Z-Score or Standard Score in statistics is the signed number of standard deviations by which the value of an observation or data point is above the mean value of what is being observed or measured. Observed values above the mean have positive standard scores, while values below the mean have negative standard scores. The standard score is a dimensionless quantity obtained by subtracting the population mean from an individual raw score and then dividing the difference by the population standard deviation. This conversion process is called standardizing or normalizing (however, “normalizing” can refer to many types of ratios). The score is most frequently used to compare an observation to a standard normal deviate, though it can be defined without assumptions of normality. Computing a z-score requires knowing the mean and standard deviation of the complete population to which a data point belongs, if one only has a sample of observations from the population, then the analogous computation with sample mean and sample standard deviation yields the Student’s t-statistic.

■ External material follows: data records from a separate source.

(** * AdsLib/AmsConnection.cpp: the AMS connection multiplexer

    A shallow embedding of [AmsConnection] (response slots, invoke-id
    generator, dispatcher list, the [Write] path and the reader loop [Recv])
    and the properties of it that the specification states.

    Conventions.
    - Unsigned machine integers ([uint16_t], [uint32_t]) are [Z] with the
      wrap-around written out; sizes ([size_t] byte counts) are [nat].
    - A byte on the wire is a [Byte.byte]; headers are the packed byte arrays
      the code reads them into, with little-endian accessors.
    - A pointer into [queue] ([AmsResponse*]) is the index of the slot;
      [nullptr] is [None].  A [shared_ptr<NotificationDispatcher>] is an
      address in a store of dispatchers.
    - A C++ exception, an out-of-bounds access and an exhausted loop budget
      are the three ways a call does not return a value ([outcome]). *)

From Stdlib Require Import ZArith List Lia Strings.Byte.
From stdpp Require Import base decidable countable gmap list.

Open Scope Z_scope.

(** ** Bytes and little-endian integers *)

#[global] Instance byte_eq_dec : EqDecision byte := Byte.byte_eq_dec.

#[global] Instance byte_countable : Countable byte :=
  inj_countable Byte.to_N Byte.of_N Byte.of_to_N.

Definition byte_to_Z (b : byte) : Z := Z.of_N (Byte.to_N b).

Definition byte_of_Z (z : Z) : byte :=
  match Byte.of_N (Z.to_N (z mod 256)) with
  | Some b => b
  | None => x00
  end.

(** [qFromLittleEndian]: the first byte is the least significant one. *)
Fixpoint le_decode (bs : list byte) : Z :=
  match bs with
  | [] => 0
  | b :: bs' => byte_to_Z b + 256 * le_decode bs'
  end.

(** [qToLittleEndian] on an [n]-byte integer. *)
Fixpoint le_encode (n : nat) (v : Z) : list byte :=
  match n with
  | O => []
  | S n' => byte_of_Z v :: le_encode n' (v / 256)
  end.

(** The bytes [off .. off+len) of a packed struct. *)
Definition field (off len : nat) (bs : list byte) : list byte :=
  take len (drop off bs).

(** Overwrite [l] from offset [off] on with [bs] (a [memcpy] or a socket
    read into [l + off]); the caller keeps [off + length bs] within [l]. *)
Definition write_at {A} (off : nat) (bs : list A) (l : list A) : list A :=
  take off l ++ bs ++ drop (off + length bs) l.

(** ** Outcomes of a call *)

Inductive error :=
| SocketError        (* std::runtime_error out of Socket::read *)
| BufferTooSmall.    (* Frame::prepend without room *)

Inductive outcome (A : Type) :=
| Done (a : A)          (* the call returns *)
| Thrown (e : error)    (* a C++ exception leaves the call *)
| Undefined             (* access outside the bounds of an array *)
| OutOfFuel.            (* the loop budget of the embedding ran out *)

Arguments Done {A} a.
Arguments Thrown {A} e.
Arguments Undefined {A}.
Arguments OutOfFuel {A}.

#[global] Instance outcome_ret : MRet outcome := fun A a => Done a.

#[global] Instance outcome_bind : MBind outcome := fun A B k m =>
  match m with
  | Done a => k a
  | Thrown e => Thrown e
  | Undefined => Undefined
  | OutOfFuel => OutOfFuel
  end.

(** ** Frame *)

(** Modelled from the spec: Frame (AdsLib/Frame.h is not among the sources).
    An owned buffer of capacity C with a window [start, end):
    - a fresh frame is empty with its window at the end of the storage, so
      that headers can be prepended;
    - [prepend] writes at [start - sizeof] and moves [start] left, and fails
      when [start < sizeof];
    - [clear] sets [end := start]; [reset] returns to the fresh state;
    - [rawData] is the base of the storage and [limit n], used after a read
      into [rawData], makes the window the first [n] bytes of the storage
      ([end := start + n] with [start] at the base, the only reading that
      keeps [end <= C] for a frame whose window was at the end). *)
Record Frame := mkFrame {
  storage : list byte;
  fstart : nat;
  fend : nat
}.

Definition Frame_new (C : nat) : Frame := mkFrame (replicate C x00) C C.

Definition Frame_capacity (f : Frame) : nat := length (storage f).

Definition Frame_size (f : Frame) : nat := (fend f - fstart f)%nat.

(** The bytes of the window, [data() .. data() + size()). *)
Definition Frame_data (f : Frame) : list byte :=
  take (Frame_size f) (drop (fstart f) (storage f)).

Definition Frame_clear (f : Frame) : Frame :=
  mkFrame (storage f) (fstart f) (fstart f).

Definition Frame_reset (f : Frame) : Frame :=
  mkFrame (storage f) (Frame_capacity f) (Frame_capacity f).

Definition Frame_limit (n : nat) (f : Frame) : Frame :=
  mkFrame (storage f) 0 n.

Definition Frame_prepend (bs : list byte) (f : Frame) : outcome Frame :=
  if decide (length bs <= fstart f)%nat
  then Done (mkFrame (write_at (fstart f - length bs) bs (storage f))
                     (fstart f - length bs) (fend f))
  else Thrown BufferTooSmall.

(** The effect on the frame of [Receive(frame.rawData(), length bs)]. *)
Definition Frame_fill (bs : list byte) (f : Frame) : Frame :=
  mkFrame (write_at 0 bs (storage f)) (fstart f) (fend f).

Definition Frame_wf (f : Frame) : Prop :=
  (fstart f <= fend f <= Frame_capacity f)%nat.

(** ** Socket *)

(** Modelled from the spec: Socket (AdsLib/Sockets.h is not among the
    sources).  [rx] holds what the peer will still deliver, in the pieces in
    which the blocking [read] will hand it out; an empty piece, or no piece,
    is the end of the stream, at which [read] throws.  [write] accepts at
    most [txroom] more bytes and returns how many it took; [tx] records
    them. *)
Record Socket := mkSocket {
  rx : list (list byte);
  tx : list byte;
  txroom : nat
}.

(** [socket.read(pos, max)]: at most [max] bytes of the next piece. *)
Definition socket_read (max : nat) (s : list (list byte))
  : option (list byte * list (list byte)) :=
  match s with
  | [] => None
  | [] :: _ => None
  | seg :: rest =>
      if decide (length seg <= max)%nat then Some (seg, rest)
      else Some (take max seg, drop max seg :: rest)
  end.

(** [socket.write(frame)]: the number of bytes written and the socket. *)
Definition socket_write (bs : list byte) (s : Socket) : nat * Socket :=
  let n := Nat.min (length bs) (txroom s) in
  (n, mkSocket (rx s) (tx s ++ take n bs) (txroom s - n)).

(** [AmsConnection::Receive]: read until [bytesToRead] bytes are in the
    buffer.  Every [read] either takes a whole piece or ends the loop, so the
    recursion is on the pieces. *)
Fixpoint Receive (bytesToRead : nat) (s : list (list byte))
  : option (list byte * list (list byte)) :=
  match bytesToRead with
  | O => Some ([], s)
  | _ =>
    match s with
    | [] => None
    | [] :: _ => None
    | seg :: rest =>
        if decide (length seg <= bytesToRead)%nat then
          match Receive (bytesToRead - length seg) rest with
          | Some (bs, s') => Some (seg ++ bs, s')
          | None => None
          end
        else Some (take bytesToRead seg, drop bytesToRead seg :: rest)
    end
  end.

Unsupervised Learning is a type of machine learning algorithm used to draw inferences from datasets consisting of input data without labelled responses. The most common unsupervised learning method is cluster analysis, which is used for exploratory data analysis to find hidden patterns or grouping in data. The clusters are modelled using a measure of similarity which is defined upon metrics such as Euclidean or probabilistic distance.
Common clustering algorithms include:
Hierarchical clustering: builds a multilevel hierarchy of clusters by creating a cluster tree
k-Means clustering: partitions data into k distinct clusters based on distance to the centroid of a cluster
Gaussian mixture models: models clusters as a mixture of multivariate normal density components
Self-organizing maps: uses neural networks that learn the topology and distribution of the data
Hidden Markov models: uses observed data to recover the sequence of states.
Unsupervised learning methods are used in bioinformatics for sequence analysis and genetic clustering, in data mining for sequence and pattern mining, in medical imaging for image segmentation, and in computer vision for object recognition.